Scientific temper in society is shrinking, observes seminar

Scientific temper in society is shrinking, observes seminar

Scientific temper in society is shrinking, observes seminar

The scientific reasoning in the society is shrinking, says molecular biologist Dr Deepankar Chatterjee. He was speaking at the public interaction on "Scientific Temper- Role of Education, Outreach, Popularization & Law," organised by the Breakthrough in Science and Society in association with Concern, IISc, on November 25.

Addressing a gathering of almost 100 people in the Indian Institute of Science campus, Dr Chatterjee, Prof Suvrat Raju and Prof Dhruvajyoti Mukherjee talked about various aspects of scientific temper.

"I think India is the only country which included the word scientific temper in the constitution. Article 51 A says it is the fundamental duty of every citizen of India to develop the scientific temper," says Prof Mukherjee. "It indicates that it's not only the duty of scientists but also the general public," he added.
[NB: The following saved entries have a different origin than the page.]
(** The [match] of [apply]: the next state and the roster it is checked against. *)
Definition change_state (st : GroupState) (roster : list bytes) (author : bytes) (signed : SignedChange) :
    verdict (GroupState * list bytes) :=
  let by_ := sc_by signed in
  let rank := role st by_ in
  match sc_change signed with
  | ChAdd who =>
      if negb (may_add st by_) then Err "only admins may add people"%string
      else if bool_decide (who = []) then Err "adds nobody"%string
      else match add_all roster who with
      | None => Err "adds someone already in the group"%string
      | Some after => Ok (st, after)
      end
  | ChRemove who =>
      if bool_decide (who = by_) || negb (bool_decide (who ∈ roster)) then Err "removes nobody who can be removed"%string
      else if (rank <? ROLE_ADMIN) || ((role st who =? ROLE_OWNER) && (rank <? ROLE_OWNER)) then Err "may not remove them"%string
      else Ok (drop_role who st, without who roster)
  | ChLeave successor => succeed successor (without by_ roster) (drop_role by_ st)
  | ChRole who to =>
      let from := role st who in
      if bool_decide (who = by_) || negb (bool_decide (who ∈ roster)) || (to >? ROLE_OWNER) || (from =? to) then
        Err "no such role change"%string
      else
        let owners_only := (from =? ROLE_OWNER) || (to =? ROLE_OWNER) in
        let appoints := (rank =? ROLE_ADMIN) && admins_appoint (rules st) && negb owners_only in
        if negb (rank =? ROLE_OWNER) && negb appoints then Err "may not change their role"%string
        else
          let next := drop_role who st in
          let next := if to =? ROLE_OWNER then push_owner who next else if to =? ROLE_ADMIN then push_admin who next else next in
          let next := if bool_decide (who = committer st) && (to =? ROLE_MEMBER) then set_committer by_ next else next in
          Ok (next, roster)
  | ChRules r =>
      if (rank <? ROLE_ADMIN) || bool_decide (r = rules st) then Err "may not change the rules"%string
      else if negb (Bool.eqb (admins_appoint r) (admins_appoint (rules st))) && (rank <? ROLE_OWNER) then
        Err "only owners decide who appoints admins"%string
      else Ok (set_rules r st, roster)
  | ChHandover to =>
      if negb (bool_decide (by_ = committer st)) || bool_decide (to = by_) || negb (bool_decide (to ∈ roster)) then
        Err "no such handover"%string
      else if role st to =? ROLE_MEMBER then
        if len (owners st) + len (admins st) >? 1 then Err "hand over to an admin"%string
        else Ok (set_committer to (push_admin to st), roster)
      else Ok (set_committer to st, roster)
  | ChTakeover =>
      if negb (bool_decide (by_ = author)) || bool_decide (by_ = committer st) || (rank <? ROLE_ADMIN) then
        Err "only an admin takes over"%string
      else Ok (set_committer by_ st, roster)
  | ChUpgrade => Err "the group already has signed rules"%string
  | ChMemberRequest r =>
      if negb (bool_decide (mr_who r ∈ roster)) || bool_decide (mr_who r = author) then
        Err "only another current member can carry this request"%string
      else Ok (member_request st author r roster)
  end.
(* ===== verification/Groups.v ===== *)
(** * Groups: an MLS group with its rules, and what its members let a commit do

    libcore/src/mls/credential.rs and group.rs.  OpenMLS is not modelled: an [MlsGroup]
    is what the accessors of [MlsGroupHandle] read of its state, a [StagedCommit] what
    the handle reads of a commit OpenMLS verified, and [merged] states what merging one
    makes of the group. *)

From S2P Require Import Prelude Verdict Bytes Crypto Keyspace GroupPolicy.
From Stdlib Require String.

#[local] Open Scope Z_scope.
(** ** Sorted lists of keys *)

(** [sort] of a [Vec<[u8; 32]>] *)
Definition sorted (l : list bytes) : list bytes := merge_sort bytes_le l.

(** [Vec::dedup] *)
Fixpoint dedup (l : list bytes) : list bytes :=
  match l with
  | x :: (y :: _) as rest => if bool_decide (x = y) then dedup rest else x :: dedup rest
  | _ => l
  end.

(** ** Leaves (credential.rs) *)

(** A leaf of the ratchet tree: its index, its basic credential and its signature key. *)
Record Leaf := mkLeaf {
  lf_index : Z;
  lf_credential : bytes;
  lf_key : bytes;
}.

#[global] Instance Leaf_eq_dec : EqDecision Leaf.
Proof. solve_decision. Defined.

Inductive LeafIdentity := Bound (k : bytes) | Legacy (k : bytes).

Definition ipk_if (i : LeafIdentity) (strict : bool) : option bytes :=
  match i with
  | Bound k => Some k
  | Legacy k => if strict then None else Some k
  end.

Definition BOUND_LEN : nat := 32 + 64.

Section credential.
Context `{Crypto}.

Definition binding_input (leaf_signature_key : bytes) : bytes := str "promtuz-mls-leaf-v1" ++ leaf_signature_key.

(** [bound_credential], by the identity with secret key [sk] *)
Definition bound_credential (sk leaf_signature_key : bytes) : bytes :=
  verifying_key sk ++ sign sk (binding_input leaf_signature_key).

Definition leaf_identity (credential leaf_signature_key : bytes) : option LeafIdentity :=
  if decide (length credential = 32%nat) then Some (Legacy credential)
  else if decide (length credential = BOUND_LEN) then
    let ipk := take 32 credential in
    if verify_ed25519 ipk (binding_input leaf_signature_key) (drop 32 credential) then Some (Bound ipk) else None
  else None.

(** [member_ipk] and [leaf_node_ipk] *)
Definition leaf_ipk (l : Leaf) (strict : bool) : option bytes := i ← leaf_identity (lf_credential l) (lf_key l); ipk_if i strict.

(** In a group a leaf is somebody only by that identity's signature over the leaf's key. *)
Lemma leaf_ipk_signed l k : leaf_ipk l true = Some k → ∃ sig, verify_ed25519 k (binding_input (lf_key l)) sig = true.
Proof.
  unfold leaf_ipk, leaf_identity. case_decide; [done|]. case_decide; [|done].
  destruct (verify_ed25519 _ _ _) eqn:E; [|done]. cbn. intros [= <-]. by eexists.
Qed.

Lemma bound_leaf sk i key strict :
  leaf_ipk (mkLeaf i (bound_credential sk key) key) strict = Some (verifying_key sk).
Proof.
  unfold leaf_ipk, leaf_identity, bound_credential. cbn [lf_credential lf_key].
  pose proof (wf_arr_length _ _ (verifying_key_wf sk)) as H1. pose proof (wf_arr_length _ _ (sign_wf sk (binding_input key))) as H2.
  rewrite decide_False by (rewrite length_app; lia). rewrite decide_True by (rewrite length_app; unfold BOUND_LEN; lia).
  rewrite take_app_le, take_ge by lia. rewrite drop_app_ge, H1 by lia. rewrite Nat.sub_diag, drop_0. by rewrite verify_ed25519_sign.
Qed.
End credential.

(** ** Group metadata *)

(** postcard's [take_from_bytes]: the value at the front, and the rest. *)
Class Prefixed (A : Type) := {
  pser : A → option bytes;
  take_from_bytes : bytes → option (A * bytes);
  take_pser : ∀ a b rest, pser a = Some b → take_from_bytes (b ++ rest) = Some (a, rest);
}.

Record MetaHead := mkHead {
  mh_title : bytes;
  mh_founder : bytes;
}.

Record GroupMeta := mkMeta {
  gm_title : bytes;
  gm_founder : bytes;
  gm_state : option GroupState;
}.

#[global] Instance GroupMeta_eq_dec : EqDecision GroupMeta.
Proof. solve_decision. Defined.

(** [GroupMeta::founded] *)
Definition meta_founded (title founder : bytes) : GroupMeta := mkMeta title founder (Some (founded founder)).

(** [GroupMeta::effective] *)
Definition effective (m : GroupMeta) : GroupState :=
  match gm_state m with
  | Some st => st
  | None => set_rules (mkRules false (members_edit default_rules) (members_send default_rules) (admins_appoint default_rules))
              (founded (gm_founder m))
  end.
Prof Raju spoke about the ethics is the researchers and funding of the corporates. "The involvement of scientists in the area of Intellectual property rights is really disappointing."

Describing a personal experience in the research field, he said: "The scientific community is reluctant to discuss the absurdity in the 'probability risk assessment' of the nuclear reactors (the assessment of the reactor companies about the probability of risk of damage)." A few years ago, Prof Raju wrote a paper describing why the 'probability risk assessment' calculation "doesn't make sense" and he sent it to a "well-known journal which discusses this."

"It got a positive peer review. But they did not publish it for ten months. When I asked about this, the editor wrote a mail to me saying 'what bothers me is the sensitive nature of the matter in your paper. In my opinion, this is the matter that should be brought to the notice of the atomic energy department for detailed discussion in-house." Prof Raju said the editor also wrote that our research "should be in such way that it does not become a cause of disturbance in the public domain."

He added that he managed to get it published in another international journal. "It shows the great reluctance of people to have debates on the issues like this because this offends the establishment."